(TASK PROMPT): Find the line containing "destruct (hash (_id". Reproduce it and every line after it up to the end of the records, exactly as written.
================
Lemma unmatched_response_is_discarded_witness :
  _message_handler (delivery (random_number_response (VStr "r-9")))
    sample_started = (Ok tt, sample_started).
Proof.
  exact (unmatched_response_is_discarded
           (fst sample_started) []
           (delivery (random_number_response (VStr "r-9")))
           (random_number_response (VStr "r-9")) (VStr "response")
           (Response
              (mkMessage (VStr "r-9") (VStr "controller") (VStr "system")
                 (VStr "get_random_number") (VDict [("value", VInt 42)]))
              0 VNone)
           eq_refl eq_refl eq_refl eq_refl eq_refl eq_refl).
Defined.


(** No delivery ever touches an entry of [_awaiting_requests] that is keyed
    by a [UUID] object: an [id] read off the wire is never one. *)
Lemma delivery_keeps_uuid_entries (rm : redis_message) (w : world) (u : N) :
  PyDict.lookup (KUuid u)
    (_awaiting_requests (fst (snd (_message_handler rm w)))) =
  PyDict.lookup (KUuid u) (_awaiting_requests (fst w)).
Proof.
  destruct w as [self log].
  destruct (String.eqb (rm_type rm) "message") eqn:T;
    [| now rewrite message_handler_other_delivery].
  apply String.eqb_eq in T.
  destruct (receive (rm_data rm)) as [[e |] | x] eqn:R;
    [| now rewrite (message_handler_skips_unknown rm _ T R)
     | now rewrite (message_handler_decode_raises rm _ x T R)].
  unfold receive in R.
  destruct (json_loads (rm_data rm)) as [message |] eqn:L; [| discriminate].
  cbn [rbind] in R. unfold decode in R.
  destruct (getitem message "type") as [ty |] eqn:G; [| discriminate].
  cbn [rbind] in R.
  destruct (is_str ty "request") eqn:K1.
  { unfold Request_init in R.
    destruct (Message_init message) as [m |] eqn:I; [| discriminate].
    rewrite (message_handler_request rm message ty m _ T L G K1 I).
    unfold bind at 1, _handle_request. step_method.
    destruct (_find_handler (_topic m) (_name m) (_request_handlers self))
      as [[h |] |]; try reflexivity.
    rewrite call_spec. step_method. unfold publish_dumps. step_method.
    destruct (_redis_client self); [| reflexivity].
    step_method.
    match goal with |- context [json_dumps ?v] => destruct (json_dumps v) end;
      reflexivity. }
  destruct (is_str ty "report") eqn:K2.
  { unfold _message_handler. rewrite T, String.eqb_refl.
    unfold bind at 1, lift at 1. rewrite L.
    unfold bind at 1, lift at 1. rewrite G, K1, K2.
    unfold Report_init in *.
    destruct (Message_init message) as [m |] eqn:I; [| discriminate].
    unfold _handle_report. step_method. cbn [rbind].
    change (base (Report m)) with m.
    destruct (_find_handler (_topic m) (_name m) (_report_handlers self))
      as [[h |] |]; try reflexivity.
    cbv beta. rewrite call_spec. reflexivity. }
  destruct (is_str ty "response") eqn:K3; [| discriminate].
  destruct (Response_init message) as [response |] eqn:I; [| discriminate].
  rewrite (message_handler_response rm message ty response _ T L G K3 I).
  step_method.
  assert (S : serialisable (_id (base response)) = true).
  { unfold Response_init in I.
    destruct (Message_init message) as [m |] eqn:Im; [| discriminate].
    cbn [rbind] in I.
    destruct (getitem message "status"); [| discriminate]. cbn [rbind] in I.
    destruct (py_int a); [| discriminate]. cbn [rbind] in I.
    inversion I; subst. cbn [base].
    apply (Message_init_serialisable message m);
      [exact (json_loads_serialisable _ _ L) | exact Im]. }
  unfold PyDict.get, rbind.
  destruct (hash (_id (base response))) as [k |] eqn:H; [| reflexivity].
  destruct (PyDict.lookup k (_awaiting_requests self)) as [h |] eqn:A;
    [| reflexivity].
  rewrite call_spec. step_method. unfold PyDict.delitem, rbind. rewrite H, A.
  cbn [fst snd _awaiting_requests set_awaiting_requests].
  apply lookup_remove_other. intro E. subst k.
  exact (serialisable_not_uuid _ u S H).
Qed.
================
(RESULT OF THE TASK):
  destruct (hash (_id (base response))) as [k |] eqn:H; [| reflexivity].
  destruct (PyDict.lookup k (_awaiting_requests self)) as [h |] eqn:A;
    [| reflexivity].
  rewrite call_spec. step_method. unfold PyDict.delitem, rbind. rewrite H, A.
  cbn [fst snd _awaiting_requests set_awaiting_requests].
  apply lookup_remove_other. intro E. subst k.
  exact (serialisable_not_uuid _ u S H).
Qed.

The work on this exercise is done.